What you should do → Begin at the line containing "End Pandas." in the entries below and end at the line containing "match valor with"; transcribe that range exactly and nothing outside it.

== == ==

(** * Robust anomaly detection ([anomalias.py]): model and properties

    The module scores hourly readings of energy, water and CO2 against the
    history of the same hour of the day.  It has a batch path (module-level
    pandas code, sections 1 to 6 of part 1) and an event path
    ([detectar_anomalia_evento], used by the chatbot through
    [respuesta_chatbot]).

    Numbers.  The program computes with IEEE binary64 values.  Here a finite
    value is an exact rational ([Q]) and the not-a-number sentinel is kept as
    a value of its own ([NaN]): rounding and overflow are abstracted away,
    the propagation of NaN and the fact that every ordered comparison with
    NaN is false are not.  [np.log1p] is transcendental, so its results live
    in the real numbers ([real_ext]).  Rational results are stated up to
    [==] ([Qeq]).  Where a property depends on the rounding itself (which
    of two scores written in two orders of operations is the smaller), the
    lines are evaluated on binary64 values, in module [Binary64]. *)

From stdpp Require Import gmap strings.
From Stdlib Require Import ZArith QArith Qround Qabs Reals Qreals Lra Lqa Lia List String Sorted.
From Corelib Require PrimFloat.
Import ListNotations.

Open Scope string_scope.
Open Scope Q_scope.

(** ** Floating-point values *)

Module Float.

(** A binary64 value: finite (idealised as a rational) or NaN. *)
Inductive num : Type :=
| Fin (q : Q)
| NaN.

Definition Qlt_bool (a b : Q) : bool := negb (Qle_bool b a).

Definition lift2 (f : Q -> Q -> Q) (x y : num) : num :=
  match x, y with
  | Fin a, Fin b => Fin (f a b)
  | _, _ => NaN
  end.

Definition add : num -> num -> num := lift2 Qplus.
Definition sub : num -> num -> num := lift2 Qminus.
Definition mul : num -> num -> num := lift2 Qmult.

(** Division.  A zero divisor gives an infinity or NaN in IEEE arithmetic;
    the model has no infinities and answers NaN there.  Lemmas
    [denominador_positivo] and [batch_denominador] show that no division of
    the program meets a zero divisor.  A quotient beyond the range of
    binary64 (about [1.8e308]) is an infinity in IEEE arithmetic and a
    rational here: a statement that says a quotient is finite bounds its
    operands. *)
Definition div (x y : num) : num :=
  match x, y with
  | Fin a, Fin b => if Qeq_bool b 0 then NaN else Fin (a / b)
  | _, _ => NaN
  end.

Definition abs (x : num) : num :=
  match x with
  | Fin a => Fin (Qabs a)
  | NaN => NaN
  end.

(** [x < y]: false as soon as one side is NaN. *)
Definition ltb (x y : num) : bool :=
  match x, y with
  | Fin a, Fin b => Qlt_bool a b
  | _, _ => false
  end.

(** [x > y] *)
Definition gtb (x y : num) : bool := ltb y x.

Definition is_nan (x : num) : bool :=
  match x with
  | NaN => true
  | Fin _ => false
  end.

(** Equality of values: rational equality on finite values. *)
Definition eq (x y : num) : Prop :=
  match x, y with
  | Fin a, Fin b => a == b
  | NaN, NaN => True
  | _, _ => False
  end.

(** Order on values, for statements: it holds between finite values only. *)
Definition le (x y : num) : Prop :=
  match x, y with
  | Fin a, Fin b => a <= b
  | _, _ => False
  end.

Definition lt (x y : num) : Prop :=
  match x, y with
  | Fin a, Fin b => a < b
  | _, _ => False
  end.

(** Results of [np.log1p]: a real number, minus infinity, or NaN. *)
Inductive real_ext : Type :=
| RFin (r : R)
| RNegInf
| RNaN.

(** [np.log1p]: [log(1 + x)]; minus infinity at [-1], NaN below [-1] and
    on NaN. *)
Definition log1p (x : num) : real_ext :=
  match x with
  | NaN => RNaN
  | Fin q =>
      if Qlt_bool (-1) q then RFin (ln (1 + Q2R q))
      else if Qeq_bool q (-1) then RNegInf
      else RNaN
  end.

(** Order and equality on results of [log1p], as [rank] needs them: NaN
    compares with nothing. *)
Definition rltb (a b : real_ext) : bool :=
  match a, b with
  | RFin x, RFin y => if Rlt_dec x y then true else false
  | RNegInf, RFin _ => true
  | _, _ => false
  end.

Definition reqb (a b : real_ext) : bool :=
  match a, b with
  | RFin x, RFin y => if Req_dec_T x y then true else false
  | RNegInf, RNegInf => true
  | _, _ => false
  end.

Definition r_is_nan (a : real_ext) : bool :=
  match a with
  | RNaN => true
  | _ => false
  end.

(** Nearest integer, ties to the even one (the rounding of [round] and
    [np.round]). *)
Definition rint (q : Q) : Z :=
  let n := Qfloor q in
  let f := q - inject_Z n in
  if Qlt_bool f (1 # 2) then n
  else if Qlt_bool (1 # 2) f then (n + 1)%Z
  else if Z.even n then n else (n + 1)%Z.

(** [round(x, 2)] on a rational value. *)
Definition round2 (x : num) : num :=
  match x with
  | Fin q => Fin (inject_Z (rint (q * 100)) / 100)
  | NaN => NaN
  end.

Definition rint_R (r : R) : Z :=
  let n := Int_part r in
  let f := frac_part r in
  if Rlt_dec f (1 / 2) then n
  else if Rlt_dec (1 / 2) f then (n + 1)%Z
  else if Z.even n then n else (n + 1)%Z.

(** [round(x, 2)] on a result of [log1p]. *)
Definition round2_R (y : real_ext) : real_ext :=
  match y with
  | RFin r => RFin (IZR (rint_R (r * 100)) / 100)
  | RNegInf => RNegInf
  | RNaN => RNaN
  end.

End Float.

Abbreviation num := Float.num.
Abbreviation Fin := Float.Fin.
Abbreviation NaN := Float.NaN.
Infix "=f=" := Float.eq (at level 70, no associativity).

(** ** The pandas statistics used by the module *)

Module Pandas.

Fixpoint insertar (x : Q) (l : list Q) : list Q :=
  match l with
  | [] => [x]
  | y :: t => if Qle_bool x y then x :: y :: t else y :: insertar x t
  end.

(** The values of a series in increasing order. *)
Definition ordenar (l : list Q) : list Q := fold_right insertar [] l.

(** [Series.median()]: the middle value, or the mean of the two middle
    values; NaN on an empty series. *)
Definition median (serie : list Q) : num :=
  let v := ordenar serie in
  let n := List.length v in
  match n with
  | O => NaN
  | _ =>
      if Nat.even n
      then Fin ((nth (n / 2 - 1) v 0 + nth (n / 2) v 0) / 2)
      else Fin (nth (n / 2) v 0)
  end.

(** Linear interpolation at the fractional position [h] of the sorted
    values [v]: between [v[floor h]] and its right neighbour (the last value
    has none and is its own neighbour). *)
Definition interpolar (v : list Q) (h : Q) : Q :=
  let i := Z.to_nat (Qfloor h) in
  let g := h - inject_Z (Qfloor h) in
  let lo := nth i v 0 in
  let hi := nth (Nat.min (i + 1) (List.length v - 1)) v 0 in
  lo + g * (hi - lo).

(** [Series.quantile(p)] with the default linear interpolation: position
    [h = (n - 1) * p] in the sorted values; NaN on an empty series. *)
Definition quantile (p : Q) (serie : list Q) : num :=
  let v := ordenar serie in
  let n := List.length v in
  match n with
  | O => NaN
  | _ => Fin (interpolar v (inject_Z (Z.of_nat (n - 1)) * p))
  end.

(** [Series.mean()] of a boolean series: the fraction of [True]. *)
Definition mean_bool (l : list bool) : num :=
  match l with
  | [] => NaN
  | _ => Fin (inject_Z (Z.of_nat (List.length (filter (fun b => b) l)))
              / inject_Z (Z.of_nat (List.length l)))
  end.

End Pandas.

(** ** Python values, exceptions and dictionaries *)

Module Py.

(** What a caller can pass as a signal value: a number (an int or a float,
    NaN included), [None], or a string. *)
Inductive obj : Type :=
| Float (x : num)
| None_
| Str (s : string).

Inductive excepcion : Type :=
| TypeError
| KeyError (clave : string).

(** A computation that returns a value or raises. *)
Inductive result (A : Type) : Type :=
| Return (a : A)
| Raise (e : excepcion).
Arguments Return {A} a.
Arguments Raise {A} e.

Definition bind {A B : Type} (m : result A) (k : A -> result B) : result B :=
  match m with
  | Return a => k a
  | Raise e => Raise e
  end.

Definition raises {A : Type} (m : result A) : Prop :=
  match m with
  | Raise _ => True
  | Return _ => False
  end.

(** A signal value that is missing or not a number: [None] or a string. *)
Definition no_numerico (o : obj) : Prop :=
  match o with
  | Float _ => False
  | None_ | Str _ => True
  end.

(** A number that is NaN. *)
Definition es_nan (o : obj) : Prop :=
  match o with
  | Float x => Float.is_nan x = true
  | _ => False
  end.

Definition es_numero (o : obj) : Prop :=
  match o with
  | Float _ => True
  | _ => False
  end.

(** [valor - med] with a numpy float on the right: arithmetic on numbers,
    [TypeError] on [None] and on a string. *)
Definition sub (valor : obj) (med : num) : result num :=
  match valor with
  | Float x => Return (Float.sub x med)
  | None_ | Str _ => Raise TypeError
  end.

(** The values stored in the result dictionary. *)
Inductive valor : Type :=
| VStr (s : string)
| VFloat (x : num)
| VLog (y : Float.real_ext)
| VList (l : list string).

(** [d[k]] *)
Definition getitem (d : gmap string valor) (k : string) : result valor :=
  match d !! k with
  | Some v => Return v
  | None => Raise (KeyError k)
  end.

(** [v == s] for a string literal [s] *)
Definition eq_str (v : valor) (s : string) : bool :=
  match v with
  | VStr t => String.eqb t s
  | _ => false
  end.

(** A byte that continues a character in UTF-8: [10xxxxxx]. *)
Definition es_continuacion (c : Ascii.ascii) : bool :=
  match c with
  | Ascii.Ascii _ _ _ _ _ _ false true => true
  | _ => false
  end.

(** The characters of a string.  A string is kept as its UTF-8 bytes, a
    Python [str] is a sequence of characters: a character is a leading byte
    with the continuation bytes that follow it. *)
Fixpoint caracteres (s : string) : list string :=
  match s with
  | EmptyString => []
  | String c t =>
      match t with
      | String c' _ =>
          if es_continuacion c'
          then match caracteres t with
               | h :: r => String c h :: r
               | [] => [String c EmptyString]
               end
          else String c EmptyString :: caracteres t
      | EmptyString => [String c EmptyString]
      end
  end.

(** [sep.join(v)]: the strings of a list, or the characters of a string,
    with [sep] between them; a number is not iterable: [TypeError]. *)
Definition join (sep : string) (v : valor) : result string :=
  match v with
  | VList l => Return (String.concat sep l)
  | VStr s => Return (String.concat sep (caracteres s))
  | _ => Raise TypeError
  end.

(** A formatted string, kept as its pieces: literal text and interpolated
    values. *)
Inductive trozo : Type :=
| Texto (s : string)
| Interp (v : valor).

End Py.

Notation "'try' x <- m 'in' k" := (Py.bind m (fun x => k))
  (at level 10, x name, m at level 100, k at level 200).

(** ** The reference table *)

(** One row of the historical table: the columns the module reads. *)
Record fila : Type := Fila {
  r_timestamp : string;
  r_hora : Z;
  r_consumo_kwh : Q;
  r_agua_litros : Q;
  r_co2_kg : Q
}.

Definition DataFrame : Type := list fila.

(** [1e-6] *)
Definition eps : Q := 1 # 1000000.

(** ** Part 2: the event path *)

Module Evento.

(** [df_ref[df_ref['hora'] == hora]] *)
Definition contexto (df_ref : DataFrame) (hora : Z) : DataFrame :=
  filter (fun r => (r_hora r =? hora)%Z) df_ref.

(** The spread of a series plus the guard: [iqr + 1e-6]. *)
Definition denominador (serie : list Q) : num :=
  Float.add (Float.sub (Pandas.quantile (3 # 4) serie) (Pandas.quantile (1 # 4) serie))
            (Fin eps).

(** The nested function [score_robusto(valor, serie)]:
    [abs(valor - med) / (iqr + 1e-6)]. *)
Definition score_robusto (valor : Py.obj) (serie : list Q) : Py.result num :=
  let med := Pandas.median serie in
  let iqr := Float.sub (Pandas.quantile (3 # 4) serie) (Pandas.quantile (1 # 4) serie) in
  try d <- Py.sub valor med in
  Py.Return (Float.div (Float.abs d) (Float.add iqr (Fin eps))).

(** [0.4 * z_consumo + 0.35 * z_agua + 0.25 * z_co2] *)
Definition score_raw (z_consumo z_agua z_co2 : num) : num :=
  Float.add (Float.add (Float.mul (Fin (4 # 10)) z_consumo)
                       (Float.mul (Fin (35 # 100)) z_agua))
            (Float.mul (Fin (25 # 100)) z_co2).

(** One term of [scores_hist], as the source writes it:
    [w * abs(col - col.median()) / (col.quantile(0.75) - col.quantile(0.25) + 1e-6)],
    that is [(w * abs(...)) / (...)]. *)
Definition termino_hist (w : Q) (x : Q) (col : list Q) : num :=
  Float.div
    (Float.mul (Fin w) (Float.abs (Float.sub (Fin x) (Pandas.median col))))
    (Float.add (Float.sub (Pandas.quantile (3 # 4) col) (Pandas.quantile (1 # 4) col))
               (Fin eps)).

== == ==

Task answer →
End Pandas.

(** ** Python values, exceptions and dictionaries *)

Module Py.

(** What a caller can pass as a signal value: a number (an int or a float,
    NaN included), [None], or a string. *)
Inductive obj : Type :=
| Float (x : num)
| None_
| Str (s : string).

Inductive excepcion : Type :=
| TypeError
| KeyError (clave : string).

(** A computation that returns a value or raises. *)
Inductive result (A : Type) : Type :=
| Return (a : A)
| Raise (e : excepcion).
Arguments Return {A} a.
Arguments Raise {A} e.

Definition bind {A B : Type} (m : result A) (k : A -> result B) : result B :=
  match m with
  | Return a => k a
  | Raise e => Raise e
  end.

Definition raises {A : Type} (m : result A) : Prop :=
  match m with
  | Raise _ => True
  | Return _ => False
  end.

(** A signal value that is missing or not a number: [None] or a string. *)
Definition no_numerico (o : obj) : Prop :=
  match o with
  | Float _ => False
  | None_ | Str _ => True
  end.

(** A number that is NaN. *)
Definition es_nan (o : obj) : Prop :=
  match o with
  | Float x => Float.is_nan x = true
  | _ => False
  end.

Definition es_numero (o : obj) : Prop :=
  match o with
  | Float _ => True
  | _ => False
  end.

(** [valor - med] with a numpy float on the right: arithmetic on numbers,
    [TypeError] on [None] and on a string. *)
Definition sub (valor : obj) (med : num) : result num :=
  match valor with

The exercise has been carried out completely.